Major drop in intelligence across most major models.
Widespread complaints that major AI models are ignoring instructions and giving shallow, 'grumpy' responses.
A viral report from a user on Reddit has sparked widespread discussion about a perceived, simultaneous drop in intelligence and performance across nearly all major closed-source AI models. The user, testing in incognito mode to rule out personalization, claims that as of mid-April 2026, models from OpenAI (ChatGPT), Anthropic (Claude Opus and Claude Sonnet), Google (Gemini), xAI (Grok), and z.ai have begun ignoring basic instructions, struggling with simple tasks, and producing deliberately shortened, shallow outputs described as being in a 'grumpy' mode. The user speculates this could be a deliberate throttling now that the companies have collected sufficient training data.

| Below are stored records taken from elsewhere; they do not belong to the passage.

(* ===== verification/StoredText.v ===== *)
(** * StoredText: what may be written to the controller database
      (ocfleet-cli/src/store.rs: validate_audit_text, validate_low_sensitive_json,
      forbidden_stored_key, forbidden_stored_value)

    Every JSON document and audit text passes these checks before it is
    stored: bounded size, depth and number of entries, no field names that
    hold credentials or personal data, no paths, commands or IP addresses in
    strings.  The number of bytes of the serialised document is serde_json's
    ([JsonOps]). *)

From stdpp Require Import pretty.
From S2P Require Import Prelude Text External Net StoreTypes.

(** [serde_json::to_vec(value).len()]. *)
Class JsonOps := { json_encoded_len : Value -> Z }.

Definition str_in_list (s : string) (l : list string) : bool := existsb (String.eqb s) l.

Lemma str_in_list_elem x l : str_in_list x l = true <-> x ∈ l.
Proof.
  unfold str_in_list. rewrite existsb_exists, list_elem_of_In. split.
  - intros (y & Hy & E). bool_facts. by subst.
  - intros Hx. exists x. by rewrite String.eqb_refl.
Qed.

(** ** forbidden_stored_key *)

Definition exempt_keys : list string := ["token_id"; "hmac_key_id"; "key_id"].

Definition forbidden_keys : list string :=
  ["body"; "user_name"; "client_ip"; "client_address"; "ip_address"; "assigned_vpn_ip";
   "session_id"; "session_token"; "certificate_san"; "certificate_pem"; "private_key";
   "config_content"; "provider_selector"].

Definition forbidden_key_markers : list string :=
  ["rawbody"; "username"; "clientip"; "sessionid"; "sessiontoken"; "privatekey"; "apitoken";
   "apikey"; "hmackey"; "authorization"; "bearertoken"; "stdout"; "stderr"].

Definition forbidden_key_segments : list string :=
  ["raw"; "stdout"; "stderr"; "username"; "user"; "account"; "password"; "secret";
   "credential"; "token"; "cookie"; "authorization"; "san"; "subject"; "issuer"; "serial";
   "command"; "shell"; "script"; "journal"].

(** [key.chars().filter(|c| c.is_ascii_alphanumeric()).collect()]. *)
Definition compact_key (key : string) : string :=
  concat_chunks (List.filter (fun c => is_ascii_alphanumeric c.1) (char_chunks key)).

Definition forbidden_stored_key (key : string) : bool :=
  let key := to_ascii_lowercase key in
  if str_in_list key exempt_keys then false
  else
    let compact := compact_key key in
    if str_in_list key forbidden_keys then true
    else if existsb (fun marker => str_contains marker compact) forbidden_key_markers then true
    else existsb (fun segment => str_in_list segment forbidden_key_segments)
                 (str_split (fun c => (c =? 95) || (c =? 45)) key).

(** ** forbidden_stored_value *)

Definition forbidden_value_markers : list string :=
  ["/etc/"; "/home/"; "/users/"; "/run/secrets/"; "/var/log"; "systemctl"; "journalctl";
   "occtl"; "shell.exec"; "command.run"; "file.read"; "username"; "client_ip"; "session_id";
   "password="; "password:"; "secret="; "secret:"; "token="; "token:"; "authorization:";
   "bearer "; "-----begin certificate-----"; "-----begin private key-----"].

(** The characters an address literal is made of: [is_ascii_hexdigit], a dot
    and a colon. *)
Definition address_char (c : Z) : bool := is_ascii_hexdigit c || (c =? 46) || (c =? 58).

Definition is_address_literal (part : string) : bool :=
  let sentence_trimmed := trim_end_matches (fun c => (c =? 46) || (c =? 58)) part in
  bool_decide (is_Some (parse_ip_addr part))
  || bool_decide (is_Some (parse_socket_addr_v4 part))
  || bool_decide (is_Some (parse_ip_addr sentence_trimmed))
  || bool_decide (is_Some (parse_socket_addr_v4 sentence_trimmed)).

To investigate, the user conducted a controlled test using the 'drive to the car wash' prompt, running the GLM-5 model in two environments: on a rented H100 GPU and via the z.ai cloud service. The local GLM-5 instance answered correctly, while the cloud version failed. This points to a potential root cause: service providers may be implementing extremely aggressive model quantization—potentially down to Q2 or similar low-bit levels—on their inference servers to drastically reduce computational costs and latency at the expense of reasoning quality. The incident highlights a growing tension between AI service affordability and capability, potentially accelerating a shift toward local AI, rented GPU instances, or services that allow users to select their preferred quantization level for a balance of cost and performance.
- Users report ChatGPT, Claude Opus/Sonnet, and Gemini are ignoring instructions and giving 'grumpy', shallow replies.
- A test showed GLM-5 performed correctly on a local H100 GPU but failed on a cloud service, hinting at aggressive quantization.
- The incident may push professionals toward local models or services where they can control the quantization level for consistent quality.
Why It Matters
If cloud AI services are sacrificing quality for cost, professionals relying on them for critical tasks need to re-evaluate their deployment strategies.